Botánicas also provide services to help with more specific interpersonal, legal, financial, and metaphysical matters that include achieving domestic tranquility, solving immigration problems, avoiding or resolving legal issues, attracting or repelling a suitor, obtaining or keeping a job, securing good luck, attaining protection from envy and evil spirits, and removing or reversing spells.

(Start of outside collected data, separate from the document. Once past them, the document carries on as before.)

Definition executeOneShotFinalFlatten (cx : Ctx) (c : ArbitrageCombination) : E D (option GoError) :=
  do* dependencies <- elift (bothDependencies c);
  match dependencies with
  | Err e => eret (Some e)
  | Ok (dA, dB) =>
      do* refreshed <- refreshArbitragePositions c;
      match refreshed with
      | Err e => eret (Some e)
      | Ok c =>
          do* x <- execution;
          run* appendExecutionEvent (c_ID c) (x_ID x) oneShotFinalFlattenStarted;
          do* listed <- elift (ListArbitrageOrders (c_OwnerUsername c) (c_ID c));
          match listed with
          | Err e => eret (Some e)
          | Ok listed =>
              let existing := base.filter (fun o => hasFlattenKey o = true) (executionOrdersFor listed (x_ID x)) in
              let toCreate := flattenIntents c x (dp_instrument dA) (dp_instrument dB) existing in
              do* created <- (match toCreate with [] => eret (Ok []) | _ => elift (CreateArbitrageIntents toCreate) end);
              match created with
              | Err e => eret (Some e)
              | Ok created =>
                  match existing ++ map fst created with
                  | [] => finishOneShotFinalFlatten c (dp_instrument dA) (dp_instrument dB) false
                  | orders =>
                      do* unopened <- openFlatten orders;
                      match unopened with
                      | Some e => eret (Some e)
                      | None => runFlatten cx c dA dB orders
                      end
                  end
              end
          end
      end
  end.
End ExecFlatten.
(** A prepared hedge is recorded until it is dispatched. *)
Lemma ek_prepared {B} input (k : Result PrepareHedgeResult -> E D B) :
  (forall e, ek (k (Err e))) -> (forall p, esafe (recorded (intentOf (pr_Order p))) (k (Ok p)) (fun _ _ => True)) ->
  ek (ebind (elift (PrepareArbitrageHedgeIntent input)) k).
Proof.
  intros He Hk. apply (es_ek _ (fun _ => True) (fun _ _ => True)); [|done]. eapply es_bind; [apply es_lift, safe_PrepareHedge|].
  intros [p|e]; [apply Hk|by apply ek_es].
Qed.
Lemma ek_hedgeAttempt cx hv side (target : D) timing admission first s : ek (hedgeAttempt cx hv side target timing admission first s).
Proof.
  unfold hedgeAttempt. cbv zeta. apply ek_bind; [wk_tac|]. intros [latest|e]; [|wk_tac]. destruct (negb _); [wk_tac|].
  destruct (normalizeHedgeIOCPrice _ _ _); [|wk_tac]. apply ek_bind; [wk_tac|]. intros x. destruct (prepareArbitrageOrder _ _ _ _ _ _) as [[q p]|e]; [|wk_tac].
  apply ek_prepared; [intros e; wk_tac|]. intros prepared. apply es_skip; [apply closed_recorded|wk_tac|]. intros u.
  apply es_skip; [apply closed_recorded|wk_tac|]. intros watch. eapply es_bind; [apply es_hedgeDispatch|]. intros [o e]. apply ek_es. wk_tac.
Qed.
#[local] Hint Resolve ek_hedgeAttempt : wk.
Lemma ek_hedgeLoop cx hv side (target : D) timing admission retries first s : ek (hedgeLoop cx hv side target timing admission retries first s).
Proof. revert first s. induction retries as [|n IH]; intros first s; cbn [hedgeLoop]; wk_tac. Qed.
#[local] Hint Resolve ek_hedgeLoop : wk.
Lemma es_emergencyDispatch hv c x p : esafe (recorded (intentOf (pr_Order p))) (emergencyDispatch hv c x p) (fun _ _ => True).
Proof.
  unfold emergencyDispatch, submitPrepared. destruct (pr_Created p); [apply es_submit; intros [o e]; wk_tac|]. apply ek_es. wk_tac.
Qed.
Lemma ek_emergency cx hv c side (remaining : D) : ek (submitEmergencyHedge cx hv c side remaining).
Proof.
  unfold submitEmergencyHedge. cbv zeta. apply ek_bind; [wk_tac|]. intros [latest|e]; [|wk_tac]. apply ek_bind; [wk_tac|]. intros x.
  destruct (emergencyQuantity _ _ _ _ _ _) as [e|q]; [wk_tac|]. apply ek_bind; [wk_tac|]. intros u.
  apply ek_prepared; [intros e; wk_tac|]. intros prepared. apply es_skip; [apply closed_recorded|wk_tac|]. intros v.
  apply es_skip; [apply closed_recorded|wk_tac|]. intros watch. eapply es_bind; [apply es_emergencyDispatch|]. intros [o e]. apply ek_es. wk_tac.
Qed.
#[local] Hint Resolve ek_emergency : wk.
Lemma ek_hedgeIOC cx hv c side (target : D) timing admission : ek (hedgeIOCTimed cx hv c side target timing admission).
Proof. unfold hedgeIOCTimed. wk_tac. Qed.
Lemma ek_deferDust : ek deferDust.
Proof. unfold deferDust. wk_tac. Qed.
#[local] Hint Resolve ek_hedgeIOC ek_deferDust : wk.
Lemma ek_finishHedgeCarry leg i (filled : D) e u : ek (finishHedgeCarry leg i filled e u).
Proof. unfold finishHedgeCarry. wk_tac. Qed.
Lemma ek_spotBound leg d side : ek (spotBound leg d side).
Proof. unfold spotBound. wk_tac. Qed.
#[local] Hint Resolve ek_finishHedgeCarry ek_spotBound : wk.
Lemma ek_boundedCarry hv c side (target price : D) skip : ek (boundedCarry hv c side target price skip).
Proof. unfold boundedCarry. wk_tac. Qed.
Lemma ek_settleHedge cx hv : ek (settleHedgeOrder cx hv).
Proof. unfold settleHedgeOrder. wk_tac. Qed.
Lemma ek_carryQuantity cx hv side (q : D) timing : ek (hedgeCarryQuantity cx hv side q timing).
Proof. unfold hedgeCarryQuantity. wk_tac. Qed.
#[local] Hint Resolve ek_boundedCarry ek_settleHedge ek_carryQuantity : wk.
Lemma ek_carryTiming cx hv timing : ek (hedgeCarryWithTiming cx hv timing).
Proof. unfold hedgeCarryWithTiming. wk_tac. Qed.
#[local] Hint Resolve ek_carryTiming : wk.
Lemma ek_hedgeCarry cx hv t : ek (hedgeCarry cx hv t).
Proof. unfold hedgeCarry. wk_tac. Qed.
Lemma ek_makerHedgeQuantity hv c x side latest (remaining : D) : ek (makerHedgeQuantity hv c x side latest remaining).
Proof. unfold makerHedgeQuantity. wk_tac. Qed.
Lemma ek_hedgeMakerQuantity cx hv side (q m h : D) timing : ek (hedgeMakerQuantity cx hv side q m h timing).
Proof. unfold hedgeMakerQuantity. wk_tac. Qed.
#[local] Hint Resolve ek_hedgeCarry ek_makerHedgeQuantity ek_hedgeMakerQuantity : wk.
Lemma ek_hedgeMakerCarry cx hv side timing : ek (hedgeMakerCarryWithDeadline cx hv side timing).
Proof. unfold hedgeMakerCarryWithDeadline. wk_tac. Qed.
Lemma ek_requireTerminal c : ek (requireExecutionOrdersTerminal c).
Proof. unfold requireExecutionOrdersTerminal. wk_tac. Qed.
Lemma ek_allocatedFills c orders : ek (applyLastCloseClipAllocatedFills c orders).
Proof. unfold applyLastCloseClipAllocatedFills. wk_tac. Qed.
Lemma wk_accountSnapshot c : wk (circuitOpenAccountSnapshot c).
Proof. unfold circuitOpenAccountSnapshot. wk_tac. Qed.
Lemma wk_mark leg s : wk (circuitOpenMark leg s).
Proof. unfold circuitOpenMark. wk_tac. Qed.
#[local] Hint Resolve ek_hedgeMakerCarry ek_requireTerminal ek_allocatedFills wk_accountSnapshot wk_mark : wk.
Lemma wk_readAccounts c dA dB : wk (readAccounts c dA dB).
Proof. unfold readAccounts. wk_tac. Qed.
Lemma wk_bothDependencies c : wk (bothDependencies c).
Proof. unfold bothDependencies. wk_tac. Qed.
#[local] Hint Resolve wk_readAccounts wk_bothDependencies : wk.
Lemma ek_finishRecovery c (mark : D) : ek (finishCircuitRecoveryExecution c mark).
Proof. unfold finishCircuitRecoveryExecution. wk_tac. Qed.
Lemma ek_completePositions c (fa fb mark : D) : ek (completePositions c fa fb mark).
Proof. unfold completePositions. wk_tac. Qed.
#[local] Hint Resolve ek_finishRecovery ek_completePositions : wk.
Lemma ek_complete cx c (mark : D) : ek (completeExecution cx c mark).
Proof. unfold completeExecution. wk_tac. Qed.
Lemma ek_recordBlocked c e : ek (recordLastCloseRecoveryBlocked c e).
Proof. unfold recordLastCloseRecoveryBlocked. wk_tac. Qed.
Lemma ek_parkClip c : ek (parkLastCloseClipReconciling c).
Proof. unfold parkLastCloseClipReconciling. wk_tac. Qed.
#[local] Hint Resolve ek_complete ek_recordBlocked ek_parkClip : wk.
Lemma ek_completeMatched cx c alloc (mark : D) : ek (completeMatchedClip cx c alloc mark).
Proof. unfold completeMatchedClip. wk_tac. Qed.
#[local] Hint Resolve ek_completeMatched : wk.
Lemma ek_finishLocked cx c orders : ek (finishLockedLastCloseClip cx c orders).
Proof. unfold finishLockedLastCloseClip. wk_tac. Qed.
#[local] Hint Resolve ek_finishLocked : wk.
Lemma ek_recoverClip cx c : ek (recoverLastCloseClipClosing cx c).
Proof. unfold recoverLastCloseClipClosing. wk_tac. Qed.
#[local] Hint Resolve ek_recoverClip : wk.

Botánicas are often a first line of healthcare for many Latino families, with hospitals being a last resort. That is, researchers have found that Latin American immigrants in the United States often distrust the hospital medical system. Thus, in opposition to it, they continue to use their own culturally appropriate healthcare practices. In Curanderismo, Santería, and Espiritismo, the practitioners assess the patient and, depending on diagnosis, prepares a healing remedy or a variety of healing remedies. This may contain any combination of medicinal herbs, religious amulets, and/or other products used for the prevention, treatment, or palliation of folk and somatic illnesses. Ultimately, botánicas serve as a bridge in efforts to develop community healthcare programs that link families with conventional medical practitioners who lack their native familiarity.

== Community role ==
Botánicas are crucial to the communities they serve because they provide healing, hope, meaning, and support. The support they provide is a continuation of many homeland traditions for people living in conditions of diaspora, immigration, and exile. Botánicas provide a place for people to congregate, socialize, and discuss political and other issues that affect immigrant communities without fear of censure or reprisal. Some botánicas sponsor festivals, parties, or religious ceremonies attended by families from the immediate communities but also from other cities. As sites of healing and communal support, botanicas operate not only as settings for spiritual contemplation but also as information bases. These spots are commonly meeting place for immigrants from Central America, South America and the Caribbean. Botánicas are popular in heavily populated urban and Latino communities like Miami, New York, Los Angeles, the Greater Boston Area, and the Texas Triangle. Botánicas bring Africa, Latin America, and the U.S. together through their services and goods. At the botánica, people can find strength in this affirmation of identity, both in the preservation of creative, sustaining traditions from home countries as well as in building a new space in a new world.

== Bibliography ==
- Jones. (2020). Herbs and Saints in the City of Angels: Researching Botánicas, Healing, and Power in Southern California. The Journal of American Folklore, 133(527), 53. doi:
- Murphy, J. M. (2015). Botánicas: sacred spaces of healing and devotion in urban America. Jackson: University Press of Mississippi.
- Polk, P. A., ed. (2005). Botánica Los Angeles: Latino popular religious art in the city of angels. Seattle, WA: University of Washington Press.
- Robert T. Trotter II/Trotter II, Robert T., Juan Antonio Chavira/Chavira, Juan Antonio. Curanderismo: Mexican American Folk Healing. University of Georgia Press, Second Edition, October 1997.
- Rose-Rodriguez, L., (2007) Botanicas in Connecticut: Implications for Allopathic Practitioners. Unpublished master's thesis. University of Connecticut.